→ **Supplied entries**
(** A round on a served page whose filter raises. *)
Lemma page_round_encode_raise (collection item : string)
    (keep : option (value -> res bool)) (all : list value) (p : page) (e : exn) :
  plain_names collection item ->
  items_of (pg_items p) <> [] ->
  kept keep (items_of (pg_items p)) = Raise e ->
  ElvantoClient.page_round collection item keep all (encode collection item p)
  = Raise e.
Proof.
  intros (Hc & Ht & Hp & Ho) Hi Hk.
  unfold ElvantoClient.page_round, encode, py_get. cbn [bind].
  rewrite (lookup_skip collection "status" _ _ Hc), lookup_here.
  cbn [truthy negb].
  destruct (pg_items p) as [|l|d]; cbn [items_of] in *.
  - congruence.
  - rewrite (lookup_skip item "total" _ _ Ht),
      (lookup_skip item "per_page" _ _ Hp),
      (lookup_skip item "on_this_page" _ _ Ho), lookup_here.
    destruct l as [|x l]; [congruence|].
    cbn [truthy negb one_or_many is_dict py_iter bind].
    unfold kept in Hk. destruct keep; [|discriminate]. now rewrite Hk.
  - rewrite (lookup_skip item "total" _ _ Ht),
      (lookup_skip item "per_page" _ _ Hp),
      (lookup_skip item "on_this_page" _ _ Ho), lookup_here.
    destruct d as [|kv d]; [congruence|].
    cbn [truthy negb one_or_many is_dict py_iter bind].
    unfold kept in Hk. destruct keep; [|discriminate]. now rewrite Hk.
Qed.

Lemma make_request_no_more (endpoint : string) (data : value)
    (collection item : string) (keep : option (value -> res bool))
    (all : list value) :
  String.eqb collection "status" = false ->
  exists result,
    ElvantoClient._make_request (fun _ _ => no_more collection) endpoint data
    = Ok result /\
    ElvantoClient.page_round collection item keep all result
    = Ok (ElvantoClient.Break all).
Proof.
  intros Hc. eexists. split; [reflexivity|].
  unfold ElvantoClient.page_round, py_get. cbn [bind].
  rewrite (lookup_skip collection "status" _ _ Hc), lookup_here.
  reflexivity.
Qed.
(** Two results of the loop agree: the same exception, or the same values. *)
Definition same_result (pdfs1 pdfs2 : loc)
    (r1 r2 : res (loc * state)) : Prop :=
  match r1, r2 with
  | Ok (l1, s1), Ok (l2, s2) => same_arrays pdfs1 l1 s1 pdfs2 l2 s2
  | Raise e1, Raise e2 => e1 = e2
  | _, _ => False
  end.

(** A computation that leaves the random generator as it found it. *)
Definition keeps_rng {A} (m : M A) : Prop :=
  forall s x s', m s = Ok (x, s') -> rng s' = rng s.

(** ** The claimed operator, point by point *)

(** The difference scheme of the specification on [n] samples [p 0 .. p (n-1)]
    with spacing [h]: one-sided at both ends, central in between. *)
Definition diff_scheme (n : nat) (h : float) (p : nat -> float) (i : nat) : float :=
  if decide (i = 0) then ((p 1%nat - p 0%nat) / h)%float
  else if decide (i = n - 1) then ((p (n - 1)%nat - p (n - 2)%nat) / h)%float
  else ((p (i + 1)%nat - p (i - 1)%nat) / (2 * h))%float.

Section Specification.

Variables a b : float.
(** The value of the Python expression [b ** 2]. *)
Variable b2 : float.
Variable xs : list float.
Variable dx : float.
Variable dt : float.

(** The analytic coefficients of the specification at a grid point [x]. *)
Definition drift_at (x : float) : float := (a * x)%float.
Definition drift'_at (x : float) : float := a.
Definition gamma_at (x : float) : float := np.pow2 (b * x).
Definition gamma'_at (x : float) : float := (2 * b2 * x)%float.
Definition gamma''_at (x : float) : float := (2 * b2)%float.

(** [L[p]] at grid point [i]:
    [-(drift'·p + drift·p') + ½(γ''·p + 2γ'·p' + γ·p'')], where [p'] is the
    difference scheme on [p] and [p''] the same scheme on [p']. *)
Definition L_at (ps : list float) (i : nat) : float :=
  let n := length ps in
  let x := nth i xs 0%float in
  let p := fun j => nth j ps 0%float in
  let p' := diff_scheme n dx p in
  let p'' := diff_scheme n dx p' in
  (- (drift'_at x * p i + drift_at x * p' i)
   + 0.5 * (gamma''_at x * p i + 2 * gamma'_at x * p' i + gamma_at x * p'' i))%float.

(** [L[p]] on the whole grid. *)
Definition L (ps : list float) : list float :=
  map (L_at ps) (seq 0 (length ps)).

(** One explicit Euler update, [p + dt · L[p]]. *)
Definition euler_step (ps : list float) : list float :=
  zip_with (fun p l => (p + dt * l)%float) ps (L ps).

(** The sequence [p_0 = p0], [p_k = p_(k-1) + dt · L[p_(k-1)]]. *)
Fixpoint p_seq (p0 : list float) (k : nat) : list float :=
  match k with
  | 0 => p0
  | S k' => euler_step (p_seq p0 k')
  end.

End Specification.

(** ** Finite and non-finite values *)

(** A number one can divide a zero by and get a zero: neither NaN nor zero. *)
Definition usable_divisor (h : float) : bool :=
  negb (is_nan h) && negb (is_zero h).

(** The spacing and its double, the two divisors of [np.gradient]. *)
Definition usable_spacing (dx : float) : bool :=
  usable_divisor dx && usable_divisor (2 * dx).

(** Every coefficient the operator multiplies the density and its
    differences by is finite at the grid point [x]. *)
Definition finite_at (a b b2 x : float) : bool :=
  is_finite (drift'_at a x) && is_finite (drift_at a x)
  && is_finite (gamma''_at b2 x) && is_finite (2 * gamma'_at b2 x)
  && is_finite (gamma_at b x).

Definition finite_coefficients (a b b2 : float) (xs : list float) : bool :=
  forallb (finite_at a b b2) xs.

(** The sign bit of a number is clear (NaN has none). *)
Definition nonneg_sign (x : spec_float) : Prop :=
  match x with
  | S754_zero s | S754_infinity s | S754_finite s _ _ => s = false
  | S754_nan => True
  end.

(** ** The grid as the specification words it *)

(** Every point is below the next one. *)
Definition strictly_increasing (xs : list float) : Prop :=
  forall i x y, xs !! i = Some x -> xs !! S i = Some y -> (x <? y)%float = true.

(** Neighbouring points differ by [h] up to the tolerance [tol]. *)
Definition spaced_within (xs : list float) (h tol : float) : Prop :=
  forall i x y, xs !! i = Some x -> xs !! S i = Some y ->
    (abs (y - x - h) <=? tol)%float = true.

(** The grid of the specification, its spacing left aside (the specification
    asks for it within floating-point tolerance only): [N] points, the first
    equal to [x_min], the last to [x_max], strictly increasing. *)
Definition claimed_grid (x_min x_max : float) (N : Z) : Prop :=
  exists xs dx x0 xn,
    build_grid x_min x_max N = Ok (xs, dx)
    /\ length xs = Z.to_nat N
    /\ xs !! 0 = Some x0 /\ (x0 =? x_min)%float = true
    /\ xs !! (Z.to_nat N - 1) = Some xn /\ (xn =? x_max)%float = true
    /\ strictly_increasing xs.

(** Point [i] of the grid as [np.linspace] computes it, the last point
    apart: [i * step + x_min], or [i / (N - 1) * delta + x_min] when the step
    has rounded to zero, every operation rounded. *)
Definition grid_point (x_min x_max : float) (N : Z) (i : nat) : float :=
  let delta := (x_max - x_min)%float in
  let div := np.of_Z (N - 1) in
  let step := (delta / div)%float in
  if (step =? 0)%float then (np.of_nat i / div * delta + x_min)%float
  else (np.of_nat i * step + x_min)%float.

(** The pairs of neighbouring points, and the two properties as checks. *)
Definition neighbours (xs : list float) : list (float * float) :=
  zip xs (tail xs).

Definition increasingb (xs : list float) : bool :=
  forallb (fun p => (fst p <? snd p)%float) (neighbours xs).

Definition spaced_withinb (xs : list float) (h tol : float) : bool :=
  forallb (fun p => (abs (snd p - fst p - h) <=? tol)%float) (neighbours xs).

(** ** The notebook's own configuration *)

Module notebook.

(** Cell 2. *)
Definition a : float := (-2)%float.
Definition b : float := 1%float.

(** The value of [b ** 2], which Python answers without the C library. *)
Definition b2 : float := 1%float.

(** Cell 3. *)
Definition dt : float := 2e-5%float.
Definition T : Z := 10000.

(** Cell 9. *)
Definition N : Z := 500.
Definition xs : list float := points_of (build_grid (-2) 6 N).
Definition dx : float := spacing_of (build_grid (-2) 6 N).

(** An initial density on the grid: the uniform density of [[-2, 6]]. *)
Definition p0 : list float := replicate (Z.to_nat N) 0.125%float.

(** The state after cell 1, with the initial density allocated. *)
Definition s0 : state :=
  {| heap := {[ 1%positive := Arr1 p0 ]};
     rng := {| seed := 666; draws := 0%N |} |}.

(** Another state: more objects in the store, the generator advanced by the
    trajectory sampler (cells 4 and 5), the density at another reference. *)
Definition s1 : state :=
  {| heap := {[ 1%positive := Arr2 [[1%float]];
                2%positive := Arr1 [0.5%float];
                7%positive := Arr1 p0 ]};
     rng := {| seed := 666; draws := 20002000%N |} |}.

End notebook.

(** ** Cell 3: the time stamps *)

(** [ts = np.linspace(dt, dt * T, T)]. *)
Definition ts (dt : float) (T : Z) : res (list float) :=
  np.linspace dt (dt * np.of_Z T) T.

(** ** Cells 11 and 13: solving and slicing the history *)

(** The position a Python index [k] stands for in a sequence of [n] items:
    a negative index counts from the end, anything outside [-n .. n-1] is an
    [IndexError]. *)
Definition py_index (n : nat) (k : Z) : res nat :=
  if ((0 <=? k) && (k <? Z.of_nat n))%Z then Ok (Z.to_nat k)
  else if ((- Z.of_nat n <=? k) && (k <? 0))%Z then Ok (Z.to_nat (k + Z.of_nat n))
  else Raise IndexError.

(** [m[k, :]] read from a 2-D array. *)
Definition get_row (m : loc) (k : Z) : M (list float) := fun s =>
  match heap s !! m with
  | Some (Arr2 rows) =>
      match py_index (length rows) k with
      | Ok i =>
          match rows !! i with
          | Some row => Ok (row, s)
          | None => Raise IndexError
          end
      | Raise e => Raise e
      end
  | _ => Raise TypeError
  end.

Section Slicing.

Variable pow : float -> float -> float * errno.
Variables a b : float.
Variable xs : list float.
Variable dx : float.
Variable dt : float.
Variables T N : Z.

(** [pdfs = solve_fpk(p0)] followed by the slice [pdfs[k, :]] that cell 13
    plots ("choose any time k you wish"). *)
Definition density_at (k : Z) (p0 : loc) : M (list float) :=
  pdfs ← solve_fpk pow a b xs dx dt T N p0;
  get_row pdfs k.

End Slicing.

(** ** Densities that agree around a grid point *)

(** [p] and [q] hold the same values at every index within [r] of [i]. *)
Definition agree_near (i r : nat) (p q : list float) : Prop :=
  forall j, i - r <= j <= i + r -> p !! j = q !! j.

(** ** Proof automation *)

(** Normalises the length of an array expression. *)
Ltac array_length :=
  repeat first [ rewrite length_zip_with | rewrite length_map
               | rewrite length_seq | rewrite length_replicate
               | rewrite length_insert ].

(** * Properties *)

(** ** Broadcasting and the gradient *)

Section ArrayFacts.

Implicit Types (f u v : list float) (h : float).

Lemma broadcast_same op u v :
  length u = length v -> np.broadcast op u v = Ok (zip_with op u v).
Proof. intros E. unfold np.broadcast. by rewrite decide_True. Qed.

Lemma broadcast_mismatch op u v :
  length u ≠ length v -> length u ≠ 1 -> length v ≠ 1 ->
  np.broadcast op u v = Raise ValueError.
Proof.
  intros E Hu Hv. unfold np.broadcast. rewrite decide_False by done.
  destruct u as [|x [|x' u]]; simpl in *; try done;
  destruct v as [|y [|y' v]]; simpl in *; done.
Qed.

→ **Instructions to follow**
Your job is to print exactly the lines that run from the top of the entries through the line with "match r1, r2 with", and no others.

→ **Completed exercise**
(** A round on a served page whose filter raises. *)
Lemma page_round_encode_raise (collection item : string)
    (keep : option (value -> res bool)) (all : list value) (p : page) (e : exn) :
  plain_names collection item ->
  items_of (pg_items p) <> [] ->
  kept keep (items_of (pg_items p)) = Raise e ->
  ElvantoClient.page_round collection item keep all (encode collection item p)
  = Raise e.
Proof.
  intros (Hc & Ht & Hp & Ho) Hi Hk.
  unfold ElvantoClient.page_round, encode, py_get. cbn [bind].
  rewrite (lookup_skip collection "status" _ _ Hc), lookup_here.
  cbn [truthy negb].
  destruct (pg_items p) as [|l|d]; cbn [items_of] in *.
  - congruence.
  - rewrite (lookup_skip item "total" _ _ Ht),
      (lookup_skip item "per_page" _ _ Hp),
      (lookup_skip item "on_this_page" _ _ Ho), lookup_here.
    destruct l as [|x l]; [congruence|].
    cbn [truthy negb one_or_many is_dict py_iter bind].
    unfold kept in Hk. destruct keep; [|discriminate]. now rewrite Hk.
  - rewrite (lookup_skip item "total" _ _ Ht),
      (lookup_skip item "per_page" _ _ Hp),
      (lookup_skip item "on_this_page" _ _ Ho), lookup_here.
    destruct d as [|kv d]; [congruence|].
    cbn [truthy negb one_or_many is_dict py_iter bind].
    unfold kept in Hk. destruct keep; [|discriminate]. now rewrite Hk.
Qed.

Lemma make_request_no_more (endpoint : string) (data : value)
    (collection item : string) (keep : option (value -> res bool))
    (all : list value) :
  String.eqb collection "status" = false ->
  exists result,
    ElvantoClient._make_request (fun _ _ => no_more collection) endpoint data
    = Ok result /\
    ElvantoClient.page_round collection item keep all result
    = Ok (ElvantoClient.Break all).
Proof.
  intros Hc. eexists. split; [reflexivity|].
  unfold ElvantoClient.page_round, py_get. cbn [bind].
  rewrite (lookup_skip collection "status" _ _ Hc), lookup_here.
  reflexivity.
Qed.
(** Two results of the loop agree: the same exception, or the same values. *)
Definition same_result (pdfs1 pdfs2 : loc)
    (r1 r2 : res (loc * state)) : Prop :=
  match r1, r2 with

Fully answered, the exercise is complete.